== Work required ==
Using the records below, quote only the span that opens with the line containing "stx_SignerInfos : nat;" and closes with the line containing "Definition ErrCallDisabled : err", exactly and inclusively.
BEGIN Exercise data
(* ===== verification/EvmAnte.v ===== *)
(** * app/ante/evm: the ante handler of Ethereum transactions

    The twelve decorators of app/ante/evm.go in their order, with x/evm/keeper/fees.go and
    app/ante/utils/claim_rewards.go.  A decorator is a step [M] on the store, the messages
    and the priority: the signature check writes the sender into the messages, and later decorators read it there.

    Library code is a parameter: the SDK's own validation of the envelope, [authante.DeductFees], [Coins.Equal], the delegations of
    x/staking and the rewards of x/distribution.  Events are not modelled. *)

From S2P Require Import Prelude.
From S2P Require Import Sdk.
From S2P Require Import Schedule.
From S2P Require Import ClawbackAccount.
From S2P Require Import Keepers.
From S2P Require Import FeeMarket.
From S2P Require Import AccessList.
From S2P Require Import StateDB.
From S2P Require Import EvmParams.
From S2P Require Import EvmKeeper.
From S2P Require Import EvmMachine.
From S2P Require Import EvmCode.
From S2P Require Import Evm.
From S2P Require Import EvmInstructions.
From S2P Require Import EvmTable.
From S2P Require Import EvmConfig.
From S2P Require Import StateTransition.
From S2P Require Import TxData.

Local Open Scope Z_scope.

(** ** Transactions and contexts *)

(** A message of an SDK transaction; [OtherMsg] is one of another type. *)
Inductive SdkMsg := EthMsg (m : MsgEthereumTx) | OtherMsg (typeURL : string).

Record TxFee := mkTxFee { fee_Amount : list coin; fee_GasLimit : Z; fee_Payer : string; fee_Granter : string }.

(** What the handlers read of the envelope; [stx_ValidateBasic] is the result of the SDK's own checks. *)
Record SdkTx := mkSdkTx {
  stx_ValidateBasic : res unit;
  stx_Memo : string;
  stx_TimeoutHeight : Z;
  stx_NonCritical : nat;
  stx_ExtensionOptions : list string;
  stx_SignerInfos : nat;
  stx_Fee : option TxFee;
  stx_Signatures : nat
}.

(** The mode of the context; minimal gas prices of the node are decimals. *)
Record AnteCtx := mkAnteCtx {
  ac_IsCheckTx : bool;
  ac_IsReCheckTx : bool;
  ac_simulate : bool;
  ac_MinGasPrices : string -> Z
}.

Record AnteState {W : Type} := mkAnteState {
  an_tx : TxState W;
  an_msgs : list SdkMsg;
  an_priority : Z
}.
Arguments AnteState W : clear implicits.
Arguments mkAnteState {W}.

(** ** Library code *)

Class AnteOps (W : Type) := {
  (** [Coins.Equal] *)
  coins_Equal : list coin -> list coin -> bool;
  (** [authante.DeductFees] for the payer's account *)
  DeductFees : string -> list coin -> M W unit;
  (** the validators' texts that [IterateDelegations] visits, in its order *)
  Delegations : string -> W -> res (list string);
  (** [ValidatorAddressCodec().StringToBytes] *)
  ValidatorBytes : string -> res string;
  WithdrawDelegationRewards : string -> string -> M W (list coin)
}.

Definition ErrUnknownRequest : err := ErrText "unknown request".
Definition ErrInsufficientFee : err := ErrText "insufficient fee".
Definition ErrInsufficientFunds : err := ErrText "insufficient funds".
Definition ErrTxTypeNotSupported : err := ErrText "transaction type not supported".
Definition ErrCreateDisabled : err := ErrText "EVM Create operation is disabled".
Definition ErrCallDisabled : err := ErrText "EVM Call operation is disabled".
Definition ErrNoSignatures : err := ErrText "no signatures supplied".
Definition ErrorInvalidSigner : err := ErrText "tx intended signer does not match the given signer".
Definition ErrInvalidType : err := ErrText "invalid type".
Definition ErrInvalidBaseFee : err := ErrText "invalid base fee".
Definition ErrInsufficientUnlockedCoins : err := ErrText "insufficient unlocked coins error".
Definition ErrInvalidSequence : err := ErrText "incorrect account sequence".
Definition ErrTxOutOfGas : err := ErrText "out of gas".
Definition check_min_prices (tx : CosmosTx) (priority : list coin -> Z -> res Z) : res (list coin * Z) :=
  let gas := wrap_i64 (ct_Gas tx) in
  _ ← (if ac_IsCheckTx ac then checkFeeCoinsAgainstMinGasPrices (ct_Fee tx) gas else Ok tt);
  p ← priority (ct_Fee tx) gas;
  Ok (ct_Fee tx, p).
(** cosmos/fees.go and evm/fee_checker.go *)
Definition default_checkTxFee (tx : CosmosTx) : res (list coin * Z) := check_min_prices tx getTxPriority.
Definition checkTxFeeWithValidatorMinGasPrices (tx : CosmosTx) : res (list coin * Z) := check_min_prices tx evm_getTxPriority.

(** The first dynamic fee among the extension options. *)
Fixpoint max_priority_price (opts : list (option Z)) : Z :=
  match opts with [] => max_i64 | Some p :: _ => p | None :: rest => max_priority_price rest end.

Definition FeeChecker (tx : CosmosTx) (w : W) : res (list coin * Z) :=
  let denom := EvmDenom (EvmParams.GetParams (view w)) in
  match base_fee bi w with
  | None => checkTxFeeWithValidatorMinGasPrices tx
  | Some baseFee =>
      let maxPriorityPrice := max_priority_price (ct_DynamicFee tx) in
      if maxPriorityPrice <? 0 then Err ErrInsufficientFee
      else if ct_Gas tx =? 0 then Panic
      else
        let feeCap := Z.quot (AmountOf (ct_Fee tx) denom) (ct_Gas tx) in
        if feeCap <? baseFee then Err ErrInsufficientFee
        else
          let effectivePrice := EffectiveGasPrice baseFee feeCap maxPriorityPrice in
          amount ← NewIntFromBigInt (effectivePrice * ct_Gas tx);
          let bigPriority := Z.quot (effectivePrice - baseFee) DefaultPriorityReduction in
          Ok ([mkCoin denom amount], if IsInt64 bigPriority then bigPriority else max_i64)
  end.

Definition NewDynamicFeeChecker (tx : CosmosTx) (w : W) : res (list coin * Z) :=
  if bi_Height bi =? 0 then checkTxFeeWithValidatorMinGasPrices tx else FeeChecker tx w.

(** ** cosmos/fees.go: the deduction *)

Definition deductFeesFromBalanceOrUnclaimedStakingRewards (acc : Keepers.Account) (fees : list coin) : M W unit :=
  ClaimStakingRewardsIfNecessary (acc_address acc) fees;; DeductFees (acc_address acc) fees.

(** The account that pays: a granter, if there is one, after the use of its grant. *)
Definition fee_source (tx : CosmosTx) (fees : list coin) : M W string :=
  match ct_FeeGranter tx with
  | None => mret (ct_FeePayer tx)
  | Some granter =>
      match feegrantKeeper (W:=W) with
      | None => mraise ErrFeeGrantsDisabled
      | Some UseGrantedFees =>
          (if bool_decide (granter = ct_FeePayer tx) then mret tt else UseGrantedFees granter (ct_FeePayer tx) fees (ct_msgs tx));;
          mret granter
      end
  end.

Definition cosmos_deductFee (tx : CosmosTx) (fees : list coin) : M W unit :=
  if IsZero fees then mret tt
  else if bool_decide (GetModuleAddress (W:=W) FeeCollectorName = EmptyString) then mraise ErrNoFeeCollector
  else
    deductFeesFrom ← fee_source tx fees;
    acc ← mgets (GetAccount deductFeesFrom);
    match acc with
    | None => mraise ErrUnknownAddress
    | Some acc => deductFeesFromBalanceOrUnclaimedStakingRewards acc fees
    end.

Definition fee_and_priority (tx : CosmosTx) (w : W) : res (list coin * Z) :=
  if ac_simulate ac then Ok (ct_Fee tx, 0)
  else if dynamicFees then NewDynamicFeeChecker tx w else default_checkTxFee tx.

Definition DeductFeeDecorator (tx : CosmosTx) : M (AnteState W) unit :=
  if negb (ac_simulate ac) && (0 <? bi_Height bi) && (ct_Gas tx <=? 0) then mraise ErrInvalidGasLimit
  else
    w ← mgets store_of;
    '(fee, priority) ← mlift (fee_and_priority tx w);
    ante_store (cosmos_deductFee tx fee);;
    mmodify (fun s => mkAnteState (an_tx s) (an_msgs s) priority).

(** ** cosmos.go *)

Definition disabled_msgs : list string := [EthereumTxURL; CreateVestingAccountURL].

Definition newCosmosAnteHandler (tx : CosmosTx) : M (AnteState W) unit :=
  mlift (RejectMessages (ct_msgs tx));; mlift (AuthzLimiter disabled_msgs (ct_msgs tx));;
  sdk_SetUpContext tx;; sdk_ExtensionOptions tx;; sdk_ValidateBasic tx;; sdk_TxTimeoutHeight tx;; sdk_ValidateMemo tx;;
  MinGasPriceDecorator tx;; sdk_ConsumeGasForTxSize tx;; DeductFeeDecorator tx;;
  sdk_SetPubKey tx;; sdk_ValidateSigCount tx;; sdk_SigGasConsume tx;; sdk_SigVerification tx;; sdk_IncrementSequence tx;;
  ibc_RedundantRelay tx;; gas_wanted bi (ct_stx tx).

Definition newLegacyCosmosAnteHandlerEip712 (tx : CosmosTx) : M (AnteState W) unit :=
  mlift (RejectMessages (ct_msgs tx));; mlift (AuthzLimiter disabled_msgs (ct_msgs tx));;
  sdk_SetUpContext tx;; sdk_ValidateBasic tx;; sdk_TxTimeoutHeight tx;; sdk_ValidateMemo tx;;
  MinGasPriceDecorator tx;; sdk_ConsumeGasForTxSize tx;; DeductFeeDecorator tx;;
  sdk_SetPubKey tx;; sdk_ValidateSigCount tx;; sdk_SigGasConsume tx;; eip712_SigVerification tx;; sdk_IncrementSequence tx;;
  ibc_RedundantRelay tx;; gas_wanted bi (ct_stx tx).

(** ** ante.go *)

Definition EthereumTxOption : string := "/ethermint.evm.v1.ExtensionOptionsEthereumTx".
Definition Web3TxOption : string := "/ethermint.types.v1.ExtensionOptionsWeb3Tx".
Definition DynamicFeeTxOption : string := "/ethermint.types.v1.ExtensionOptionDynamicFeeTx".

Definition NewAnteHandler (tx : CosmosTx) : M (AnteState W) unit :=
  match stx_ExtensionOptions (ct_stx tx) with
  | typeURL :: _ =>
      if bool_decide (typeURL = EthereumTxOption) then newEVMAnteHandler available GetERC20PrecompileInstance bi ac (ct_stx tx) maxGasWanted
      else if bool_decide (typeURL = Web3TxOption) then newLegacyCosmosAnteHandlerEip712 tx
      else if bool_decide (typeURL = DynamicFeeTxOption) then newCosmosAnteHandler tx
      else mraise ErrUnknownExtensionOptions
  | [] => newCosmosAnteHandler tx
  end.

(** app.go: the handler of the application *)
Definition NewCommunityPoolSpendAnteHandler (tx : CosmosTx) : M (AnteState W) unit :=
  mlift (CommunityPoolSpend (ct_msgs tx));; NewAnteHandler tx.
End cosmos.

(** ** What passes the limiter *)

(** [m] is among the messages, or inside [n] of them that run other messages. *)
Inductive runs_in : nat -> CMsg -> list CMsg -> Prop :=
  | runs_top m msgs : m ∈ msgs -> runs_in 0 m msgs
  | runs_nested n m inner msgs : CExec (Some inner) ∈ msgs -> runs_in n m inner -> runs_in (S n) m msgs.

Section limits.
Context (disabled : list string).

Lemma check_msg_exec i lvl inner : check_msg disabled i lvl (CExec (Some inner)) =
  if maxNestedMsgs <=? lvl then Err ErrNestedTooDeep else check_loop disabled true lvl inner.
Proof.
  simpl. destruct (maxNestedMsgs <=? lvl); [done|]. revert lvl. induction inner as [|m inner IH]; intros lvl; [done|]. simpl. by rewrite IH.
Qed.

Lemma check_loop_elem i lvl msgs m : check_loop disabled i lvl msgs = Ok tt -> m ∈ msgs ->
  exists lvl', lvl <= lvl' /\ (is_exec m = true -> lvl < lvl') /\ check_msg disabled i lvl' m = Ok tt.
Proof.
  revert lvl. induction msgs as [|m0 msgs IH]; intros lvl E Hm; [by apply elem_of_nil in Hm|]. cbn [check_loop] in E.
  apply res_bind_ok in E as ([] & E1 & E). apply elem_of_cons in Hm as [->|Hm].
  - exists (if is_exec m0 then lvl + 1 else lvl). split_and!; [destruct (is_exec m0); lia| |done]. intros ->. lia.
  - destruct (IH _ E Hm) as (l' & Hl & Hx & Hc). exists l'. split_and!; [destruct (is_exec m0); lia| |done].
    intros Hm0. specialize (Hx Hm0). destruct (is_exec m0); lia.
Qed.

(** A message that passes at its level. *)
Record passes (inner : bool) (m : CMsg) : Prop := {
  ps_type : inner = true -> is_exec m = false -> (forall u, m <> CGrant u) -> isDisabledMsg disabled (msg_url m) = false;
  ps_grant url : m = CGrant (Some url) -> isDisabledMsg disabled url = false;
  ps_packed : m <> CExec None /\ m <> CGrant None
}.

Lemma check_msg_passes i lvl m : check_msg disabled i lvl m = Ok tt -> passes i m.
Proof.
  intros E. split.
  - intros -> He Hg. destruct m as [x|[?|]|u|c|c|l|u]; cbn in *; try done; try by destruct (isDisabledMsg _ _). by destruct (Hg u).
  - intros url ->. cbn in E. by destruct (isDisabledMsg disabled url).
  - split; intros ->; done.
Qed.

Lemma check_loop_sound n m msgs : runs_in n m msgs -> forall i lvl, check_loop disabled i lvl msgs = Ok tt -> lvl < maxNestedMsgs ->
  passes (i || (0 <? n)%nat) m /\ lvl + Z.of_nat n < maxNestedMsgs.
Proof.
  induction 1 as [m msgs Hm|n m inner msgs Hm _ IH]; intros i lvl E Hl.
  - destruct (check_loop_elem _ _ _ _ E Hm) as (l' & _ & _ & Hc). rewrite orb_false_r. split; [by eapply check_msg_passes|lia].
  - destruct (check_loop_elem _ _ _ _ E Hm) as (l' & _ & Hx & Hc). specialize (Hx eq_refl). rewrite check_msg_exec in Hc.
    destruct (Z.leb_spec maxNestedMsgs l') as [|Hl']; [done|]. destruct (IH _ _ Hc Hl') as [Hp Hd]. rewrite orb_true_r. split; [done|lia].
Qed.
End limits.

(** A transaction without Ethereum messages: none anywhere, nor one that creates a vesting account of the SDK inside others, nor a
    grant of either; messages are nested at most five deep. *)
Definition cosmos_clean (msgs : list CMsg) : Prop := forall n m, runs_in n m msgs ->
  is_eth m = false /\ (n <> 0%nat -> msg_url m <> CreateVestingAccountURL) /\
  (forall url, m = CGrant (Some url) -> url <> EthereumTxURL /\ url <> CreateVestingAccountURL) /\ (n <= 5)%nat.

Lemma disabled_spec url : isDisabledMsg disabled_msgs url = false -> url <> EthereumTxURL /\ url <> CreateVestingAccountURL.
Proof. unfold isDisabledMsg, disabled_msgs. cbn. rewrite orb_false_r, orb_false_iff, !bool_decide_eq_false. done. Qed.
END Exercise data
== Answer for this exercise ==
  stx_SignerInfos : nat;
  stx_Fee : option TxFee;
  stx_Signatures : nat
}.

(** The mode of the context; minimal gas prices of the node are decimals. *)
Record AnteCtx := mkAnteCtx {
  ac_IsCheckTx : bool;
  ac_IsReCheckTx : bool;
  ac_simulate : bool;
  ac_MinGasPrices : string -> Z
}.

Record AnteState {W : Type} := mkAnteState {
  an_tx : TxState W;
  an_msgs : list SdkMsg;
  an_priority : Z
}.
Arguments AnteState W : clear implicits.
Arguments mkAnteState {W}.

(** ** Library code *)

Class AnteOps (W : Type) := {
  (** [Coins.Equal] *)
  coins_Equal : list coin -> list coin -> bool;
  (** [authante.DeductFees] for the payer's account *)
  DeductFees : string -> list coin -> M W unit;
  (** the validators' texts that [IterateDelegations] visits, in its order *)
  Delegations : string -> W -> res (list string);
  (** [ValidatorAddressCodec().StringToBytes] *)
  ValidatorBytes : string -> res string;
  WithdrawDelegationRewards : string -> string -> M W (list coin)
}.

Definition ErrUnknownRequest : err := ErrText "unknown request".
Definition ErrInsufficientFee : err := ErrText "insufficient fee".
Definition ErrInsufficientFunds : err := ErrText "insufficient funds".
Definition ErrTxTypeNotSupported : err := ErrText "transaction type not supported".
Definition ErrCreateDisabled : err := ErrText "EVM Create operation is disabled".
Definition ErrCallDisabled : err := ErrText "EVM Call operation is disabled".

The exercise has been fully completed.